Harvested crop transportation

The Maxar News Bureau has previously released high-resolution satellite imagery showing two Russian-flagged bulk carrier ships docked in the Russian-controlled Crimean port of Sevastopol and being loaded with grain (below left). Days later, Maxar satellites collected images of the same ships docked in Syria, with their hatches open and semi-trucks lined up ready to haul the grain away (below right).

This does not appear to be an isolated incident. A new Maxar satellite image (below) from June 12, 2022, shows a different ship being loaded with grain in Sevastopol.

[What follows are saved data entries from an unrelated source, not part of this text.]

Definition sample_uictrl : LLUICtrl :=
  {| mLocalRect := mkRect 0 64 64 0; mEnabled := true; mValue := LLSD_Undefined;
     mTransparencyType := TT_ACTIVE; mCurrentTransparency := F32_one;
     mChildren := [] |}.

Definition sample_texture : LLViewerFetchedTexture :=
  {| mFullWidth := 256; mFullHeight := 128; mComponents := 4;
     mFullyLoaded := false; mDiscardLevel := 3; mBoostLevel := BOOST_NONE;
     mForceToSaveRawImage := false; mDesiredSavedRawDiscardLevel := -1;
     mKnownDrawWidth := 0; mKnownDrawHeight := 0 |}.

Definition sample_world : World :=
  {| textures := {[ 7 := sample_texture ]};
     ui_images := {[ "icon_foo" := mkUIImage "icon_foo" (Some (FetchedTexture 9)) ]};
     window_cursor := UI_CURSOR_ARROW; godlike := false; keyboard_focus := false;
     calls := [] |}.

(** A freshly constructed widget with default parameters. *)
Definition sample_widget : LLThumbnailCtrl :=
  {| base := addChild "border" sample_uictrl;
     mBorderColor := default_border_color;
     mBorderVisible := false; mInteractable := false;
     mShowLoadingPlaceholder := true; mPriority := BOOST_PREVIEW;
     mLoadingPlaceholderString := "Loading...";
     mBorder := Some (mkBorder (mkBorderParams "border" (mkRect 0 64 64 0)) false);
     mImageAssetID := LLUUID_null; mTexturep := None; mImagep := None |}.

(** The same widget once [setValue] has fetched texture 7. *)
Definition textured_widget : LLThumbnailCtrl :=
  set_mTexturep (Some 7) (set_mImageAssetID 7 sample_widget).

Definition null_uuid_string : string := "00000000-0000-0000-0000-000000000000".
Definition sample_uuid_string : string := "550e8400-e29b-41d4-a716-446655440000".

(** ** What one [setValue] comes to

    The widget and the world that a [setValue] call leaves, written as
    functions of the state before the call; [setValue_comes_to] proves that
    [setValue] returns exactly these. *)

(** A texture after the three requests of lines 172-178. *)
Definition configured (priority : EBoostLevel) (t : LLViewerFetchedTexture)
  : LLViewerFetchedTexture :=
  let t' := forceToSaveRawImage 0 (setBoostLevel priority t) in
  setKnownDrawSize (tex_getWidth t') (tex_getHeight t') t'.

Section Resolution.
Context `{Externals}.

(** The texture [getFetchedTexture] hands out for [id]. *)
Definition listed_or_new (id : LLUUID) (σ : World) : LLViewerFetchedTexture :=
  default (create_texture id FTT_DEFAULT MIPMAP_YES BOOST_NONE LOD_TEXTURE)
          (textures σ !! id).

(** Lines 158-162: the value stored, identifier and handles cleared. *)
Definition cleared (tvalue : LLSD) (w : LLThumbnailCtrl) : LLThumbnailCtrl :=
  set_mImagep None
    (set_mTexturep None
       (set_mImageAssetID LLUUID_null
          (set_base (LLUICtrl_setValue tvalue (base w)) w))).

Definition resolved (value : LLSD) (w : LLThumbnailCtrl) (σ : World)
  : LLThumbnailCtrl :=
  let w0 := cleared (coerce value) w in
  match coerce value with
  | LLSD_UUID id =>
      if LLUUID_notNull id
      then set_mTexturep (Some id) (set_mImageAssetID id w0)
      else set_mImageAssetID id w0
  | LLSD_String s =>
      match ui_images σ !! s with
      | Some image =>
          match dynamic_cast_fetched (getImage image) with
          | Some id => set_mImageAssetID id (set_mImagep (Some image) w0)
          | None => set_mImagep (Some image) w0
          end
      | None => set_mImagep None w0
      end
  | _ => w0
  end.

Ukrainian farmers told NPR that grain silos at ports are still full of last year’s crop because the Russian blockage is preventing the grain from exportation. Farmers are struggling to determine where to put this year’s crop, if they can harvest it.

Ukrainian agriculture’s impact on the world

The Food and Agriculture Organization of the United Nations (FAO) has run simulations on how the world food supply will be affected if Ukraine faces long-term disruption to its agriculture industry. The simulations show the global number of people facing food insecurity could rise from an estimated 181 million in 2022 to 189-194 million people in 2022/2023, with the most pronounced increases in Asia-Pacific, followed by sub-Saharan Africa, and the Near East and North Africa.

Additionally, FAO tracks how food prices are affected by the war in Ukraine. The FAO Cereal Price Index, which monitors international wheat prices, shows that May 2022 was the fourth consecutive month of rising prices, and prices are 29% higher in May 2022 compared with May 2021. Instability in food prices can lead to further unrest in other parts of the world, even those that may not receive agricultural products directly from Ukraine.